Greer Lang has gotten to know the U.S. Supreme Court better following the high court’s decision to review her client’s case.
Every morning, the Lathrop & Gage attorney listens to oral arguments in other Supreme Court cases on her commute to Kansas City.
“I feel like I recognize everybody’s voice now, I think I can tell their personalities better, it gives you some insight,” she said. “And now it’s just habit.”
Lang is lead counsel for the bank respondent in Hawkins v. Community Bank of Raymore, a case argued before the court in October. It centers on the Equal Credit Opportunity Act, or ECOA, and a Federal Reserve regulation that bars lenders from requiring spousal guarantees.
“What the U.S. Supreme Court is going to decide is the validity of Regulation B and specifically, the regulators’ attempt, contrary to the statute, to redefine an applicant to encompass guarantors,” Lang said.
She said that puts guarantors in a position where they can bring claims that Congress only gave to the applicant through ECOA.
The court has yet to rule on the case, but their opinion could potentially affect every lending or credit-related institution in the U.S.
Lang said one of the first decisions she and her client faced was whether to argue the case herself. She ultimately partnered with Stephen McAllister, a former dean of the University of Kansas School of Law who clerked for Justices Byron White and Clarence Thomas.
The two knew each other, and Lang said McAllister brought key experience with the Supreme Court to their partnership. Lang retained the lead counsel role, with McAllister presenting oral arguments. The two collaborated on the case brief.
She said one assumption she’d seen from others was that she would argue the case before the court.
“This is about winning, it’s not about my big day in the Supreme Court,” she said. “There’s a lot at stake in the case and we’ve been litigating for a long time.”
She said she was initially overwhelmed by the process. She said she also viewed the court taking up the case as a loss, noting the 8th Circuit decision would have been in her client’s favor.
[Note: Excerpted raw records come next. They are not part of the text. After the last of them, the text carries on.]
(** A schedule, its hash included, does not depend on the order in which the
    pipeline lists its jobs and its edges. *)
Theorem schedule_order_independent p q s :
  deterministic_schedule p = Some (Ok s) →
  jobs p ≡ₚ jobs q → edges p ≡ₚ edges q → header_lines p = header_lines q →
  deterministic_schedule q = Some (Ok s).
Proof.
  intros Hp Hj He Hh. pose proof (schedule_inv _ _ Hp) as (Hs&dp&Hdp&Hlp&Hhash).
  assert (job_ids p ≡ₚ job_ids q) as Hids by (unfold job_ids; by rewrite Hj).
  assert (∀ a b, depends p a b ↔ depends q a b) as Hdep.
  { intros a b. unfold depends. by setoid_rewrite He. }
  assert (schedulable_ids q) as Hsq.
  { destruct Hs as [Hnd Hk]. split; [by rewrite <-Hids|].
    intros e Hin. rewrite <-He in Hin. rewrite <-Hids. auto. }
  destruct (schedule_complete q Hsq) as [s' Hq].
  { intros a Ha. apply (schedule_ok_acyclic _ _ Hp a).
    revert Ha. generalize a at 1 3. intros a' Ha.
    induction Ha as [x y Hxy|x y z Hxy _ IH].
    - by apply tc_once, Hdep.
    - eapply tc_l; [by apply Hdep|done]. }
  rewrite Hq. do 2 f_equal.
  pose proof (schedule_inv _ _ Hq) as (_&dq&Hdq&Hlq&Hhash').
  assert (rounds s' = rounds s) as Hrs.
  { apply (layered_deterministic dq dp 0 (list_to_set (job_ids q)) ∅); [done|..].
    - intros b. apply set_eq. intros a. by rewrite Hdq, Hdp, Hdep.
    - by rewrite <-(list_to_set_perm_L _ _ Hids). }
  destruct s as [h rs], s' as [h' rs']; simpl in *. subst. f_equal.
  unfold schedule_canonical. f_equal. f_equal. f_equal.
  symmetry. apply ir_hash_perm; [apply Hs|done..].
Qed.

(** ** Witnesses *)

Module ScheduleSamples.
Definition job (id : string) : Job :=
  {| job_id := id; job_name := id; runner_class := RC_NativeRustClean;
     steps := [Step_run (id +:+ "_0") id ("cargo " +:+ id)];
     inputs := ∅; outputs := ∅; cache_mounts := []; artifact_paths := [];
     network_policy := NP_Deny; token_scope := TS_ReadRepo;
     timeout_seconds := 3600; retry_policy := RetryPolicy_default |}.
Definition edge (a b : string) : Dependency := {| dep_from := a; dep_to := b |}.
Definition sample : Pipeline :=
  IrSamples.with_jobs IrSamples.base [job "test"; job "build"; job "fmt"]
    [edge "build" "test"; edge "fmt" "test"].
Definition shuffled : Pipeline :=
  IrSamples.with_jobs IrSamples.base [job "build"; job "test"; job "fmt"]
    [edge "fmt" "test"; edge "build" "test"].
Definition schedule : Schedule :=
  match deterministic_schedule sample with
  | Some (Ok s) => s
  | _ => {| schedule_hash := ""; rounds := [] |}
  end.
End ScheduleSamples.

Example sample_rounds :
  rounds ScheduleSamples.schedule
  = [ {| round_index := 0; round_jobs := ["build"; "fmt"] |};
      {| round_index := 1; round_jobs := ["test"] |} ].
Proof. by vm_compute. Qed.

Lemma schedule_sound_witness :
  concat (round_jobs <$> rounds ScheduleSamples.schedule)
  ≡ₚ job_ids ScheduleSamples.sample.
Proof.
  apply (schedule_sound ScheduleSamples.sample ScheduleSamples.schedule).
  by vm_compute.
Defined.

Lemma schedule_decides_witness :
  ∃ s, deterministic_schedule ScheduleSamples.sample = Some (Ok s).
Proof.
  destruct (schedule_decides ScheduleSamples.sample) as (_ & Hs & _). apply Hs. split.
  - split; [by apply (bool_decide_unpack _); vm_compute|].
    intros e He. repeat (apply elem_of_cons in He as [->|He];
      [split; by apply (bool_decide_unpack _); vm_compute|]).
    by apply elem_of_nil in He.
  - apply (schedule_ok_acyclic _ ScheduleSamples.schedule). by vm_compute.
Defined.

Lemma schedule_earliest_witness :
  ∃ a, depends ScheduleSamples.sample a "test"
       ∧ in_round (rounds ScheduleSamples.schedule) 0 a.
Proof.
  apply (schedule_earliest ScheduleSamples.sample ScheduleSamples.schedule 0 "test").
  - by vm_compute.
  - rewrite sample_rounds. eexists. split; [reflexivity|].
    by apply (bool_decide_unpack _); vm_compute.
Defined.

Lemma schedule_order_independent_witness :
  deterministic_schedule ScheduleSamples.shuffled
  = Some (Ok ScheduleSamples.schedule).
Proof.
  apply (schedule_order_independent ScheduleSamples.sample ScheduleSamples.shuffled).
  - by vm_compute.
  - apply Permutation_swap.
  - apply Permutation_swap.
  - reflexivity.
Defined.
(** Mutual exclusion. A worker that got a lease is its holder: while the lease
    has not expired nobody else, and not the same worker under another epoch,
    can acquire the job, the holder gets the very same lease again, and neither
    attempt changes the book. No other job was touched by the acquisition. *)
Theorem acquire_exclusive b b' job worker epoch now ttl lease :
  reachable b → acquire_with_epoch b job worker epoch now ttl = (Ok lease, b') →
  holds b' lease
  ∧ (∀ other, other ≠ job → book_jobs b' !! other = book_jobs b !! other)
  ∧ (∀ worker' epoch' now' ttl', valid_times now' ttl' →
       (now ≤ now' < expires_at_epoch lease)%N →
       acquire_with_epoch b' job worker' epoch' now' ttl' =
         (if decide (worker' = worker ∧ epoch' = epoch) then Ok lease
          else if decide (worker' = worker)
          then Err (FencedOut job worker' epoch' epoch)
          else Err (ActiveLease job worker (expires_at_epoch lease)), b')).
Proof.
  intros Hwf%reachable_wf Heq.
  destruct (acquire_ok_holds _ _ _ _ _ _ _ _ Hwf Heq) as (Hh&Hj&Hw&He&Ht).
  split_and!; [done| |].
  - intros other Hne. destruct (acquire_ok_inv _ _ _ _ _ _ _ _ Hwf Heq)
      as (_&r&Hr&[(_&->&_)|(r0&_&Hg)]); [done|].
    apply grant_inv in Hg as [_ ->]. cbn. by rewrite lookup_insert_ne.
  - intros worker' epoch' now' ttl' Hv Hn.
    apply holds_record in Hh as (r&Hr&Hs). rewrite Hj in Hr.
    rewrite acquire_valid_times, Hr, Hs by done.
    rewrite (proj2 (N.ltb_ge _ _)), (proj2 (N.ltb_lt _ _)) by lia.
    rewrite Hw, He. case_bool_decide as Hb; [subst worker'|].
    + destruct (N.eqb_spec epoch epoch') as [->|Hne]; cbn.
      * by rewrite decide_True.
      * rewrite decide_False by naive_solver. by rewrite decide_True.
    + rewrite !decide_False by naive_solver. done.
Qed.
“My perspective of it I think is different than most people’s because the immediate reaction from a lot of people is, ‘Oh, cool, you’re going to the Supreme Court,’ and I was like, ‘I lost. This is not a cool thing.’”
Still, she said the experience was good.
Although it was her first case to reach the Supreme Court, she said she’s followed other cases through the appeals process to positive results for her clients.
One of her longest running cases, in Kansas, was when she fought for the vacation of a dirt road. The process took her 10 years, including two appearances at the Kansas Court of Appeals before the matter was reviewed by the Kansas Supreme Court.
Ultimately, the court ruled in favor of her client.
“I had a client who was willing to pay and I finally won,” she said.